(** * mididings: parameter checking ([mididings/util.py]) and typed event
      attributes ([mididings/event.py])

    A shallow embedding of the two Python modules, followed by the properties
    established about them.  Python values are a small tagged union, raised
    exceptions are an explicit result, the process-wide configuration of
    [mididings.setup] is a record passed to every function that reads it, and
    [print] appends to an output log.  Integers are unbounded and the
    builtins behave as in Python 3. *)

From Stdlib Require Import ZArith List String Ascii Bool Lia.
From Stdlib Require Import Strings.Byte Decimal DecimalString DecimalZ.
Import ListNotations.

#[local] Open Scope string_scope.
#[local] Open Scope Z_scope.
#[local] Set Warnings "-register-all".

(** ** The Python values the two modules handle *)

Module Py.

(** [NoDataOffset] is the [int] subclass declared in util.py; every other
    constructor is a builtin type.  A string holds characters with codes
    from 0 to 255.  [PyNone] is the object [None]; values of other types
    (floats, bytes, dictionaries, iterators) are not among the values
    modelled. *)
Inductive pyval : Type :=
| PyInt (n : Z)
| NoDataOffset (n : Z)
| PyStr (s : string)
| PyTuple (items : list pyval)
| PyList (items : list pyval)
| PyByteArray (bytes : list byte)
| PyNone.

(** [isinstance(v, int)], with the integer the object holds. *)
Definition as_int (v : pyval) : option Z :=
  match v with
  | PyInt n | NoDataOffset n => Some n
  | _ => None
  end.

(** The exception classes that occur, all subclasses of [Exception]. *)
Inductive exn_class : Type :=
| TypeError | ValueError | IndexError | KeyError | UnboundLocalError
| AttributeError | OverflowError.

(** A raised exception: its class, the format string of its message and the
    arguments of the [%] operator, kept unformatted. *)
Record exn : Type := Exn {
  exn_cls : exn_class;
  exn_fmt : string;
  exn_args : list pyval
}.

Inductive result (A : Type) : Type :=
| Ok (a : A)
| Raise (e : exn).
Arguments Ok {A} a.
Arguments Raise {A} e.

Definition bind {A B : Type} (m : result A) (k : A -> result B) : result B :=
  match m with
  | Ok a => k a
  | Raise e => Raise e
  end.

Declare Scope py_scope.
Delimit Scope py_scope with py.
Notation "x <- m ;; k" := (bind m (fun x => k))
  (at level 61, m at next level, right associativity) : py_scope.
#[local] Open Scope py_scope.

(** [try: m  except Exception: h] *)
Definition try_except {A : Type} (m : result A) (h : exn -> result A)
  : result A :=
  match m with
  | Ok a => Ok a
  | Raise e => h e
  end.

Definition exn_class_eqb (a b : exn_class) : bool :=
  match a, b with
  | TypeError, TypeError | ValueError, ValueError | IndexError, IndexError
  | KeyError, KeyError | UnboundLocalError, UnboundLocalError
  | AttributeError, AttributeError | OverflowError, OverflowError => true
  | _, _ => false
  end.

(** [try: m  except (c1, c2, ...): h]; other classes propagate. *)
Definition try_except_only {A : Type} (classes : list exn_class)
  (m : result A) (h : exn -> result A) : result A :=
  match m with
  | Ok a => Ok a
  | Raise e =>
      if existsb (exn_class_eqb (exn_cls e)) classes then h e else Raise e
  end.

Definition raise {A : Type} (c : exn_class) (fmt : string)
  (args : list pyval) : result A :=
  Raise (Exn c fmt args).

▶ [What needs to be done]:
Copy out all of the records shown above exactly.

▶ [Result of this task]:
(** * mididings: parameter checking ([mididings/util.py]) and typed event
      attributes ([mididings/event.py])

    A shallow embedding of the two Python modules, followed by the properties
    established about them.  Python values are a small tagged union, raised
    exceptions are an explicit result, the process-wide configuration of
    [mididings.setup] is a record passed to every function that reads it, and
    [print] appends to an output log.  Integers are unbounded and the
    builtins behave as in Python 3. *)

From Stdlib Require Import ZArith List String Ascii Bool Lia.
From Stdlib Require Import Strings.Byte Decimal DecimalString DecimalZ.
Import ListNotations.

#[local] Open Scope string_scope.
#[local] Open Scope Z_scope.
#[local] Set Warnings "-register-all".

(** ** The Python values the two modules handle *)

Module Py.

(** [NoDataOffset] is the [int] subclass declared in util.py; every other
    constructor is a builtin type.  A string holds characters with codes
    from 0 to 255.  [PyNone] is the object [None]; values of other types
    (floats, bytes, dictionaries, iterators) are not among the values
    modelled. *)
Inductive pyval : Type :=
| PyInt (n : Z)
| NoDataOffset (n : Z)
| PyStr (s : string)
| PyTuple (items : list pyval)
| PyList (items : list pyval)
| PyByteArray (bytes : list byte)
| PyNone.

(** [isinstance(v, int)], with the integer the object holds. *)
Definition as_int (v : pyval) : option Z :=
  match v with
  | PyInt n | NoDataOffset n => Some n
  | _ => None
  end.

(** The exception classes that occur, all subclasses of [Exception]. *)
Inductive exn_class : Type :=
| TypeError | ValueError | IndexError | KeyError | UnboundLocalError
| AttributeError | OverflowError.

(** A raised exception: its class, the format string of its message and the
    arguments of the [%] operator, kept unformatted. *)
Record exn : Type := Exn {
  exn_cls : exn_class;
  exn_fmt : string;
  exn_args : list pyval
}.

Inductive result (A : Type) : Type :=
| Ok (a : A)
| Raise (e : exn).
Arguments Ok {A} a.
Arguments Raise {A} e.

Definition bind {A B : Type} (m : result A) (k : A -> result B) : result B :=
  match m with
  | Ok a => k a
  | Raise e => Raise e
  end.

Declare Scope py_scope.
Delimit Scope py_scope with py.
Notation "x <- m ;; k" := (bind m (fun x => k))
  (at level 61, m at next level, right associativity) : py_scope.
#[local] Open Scope py_scope.

(** [try: m  except Exception: h] *)
Definition try_except {A : Type} (m : result A) (h : exn -> result A)
  : result A :=
  match m with
  | Ok a => Ok a
  | Raise e => h e
  end.

Definition exn_class_eqb (a b : exn_class) : bool :=
  match a, b with
  | TypeError, TypeError | ValueError, ValueError | IndexError, IndexError
  | KeyError, KeyError | UnboundLocalError, UnboundLocalError
  | AttributeError, AttributeError | OverflowError, OverflowError => true
  | _, _ => false
  end.

(** [try: m  except (c1, c2, ...): h]; other classes propagate. *)
Definition try_except_only {A : Type} (classes : list exn_class)
  (m : result A) (h : exn -> result A) : result A :=
  match m with
  | Ok a => Ok a
  | Raise e =>
      if existsb (exn_class_eqb (exn_cls e)) classes then h e else Raise e
  end.

Definition raise {A : Type} (c : exn_class) (fmt : string)
  (args : list pyval) : result A :=
  Raise (Exn c fmt args).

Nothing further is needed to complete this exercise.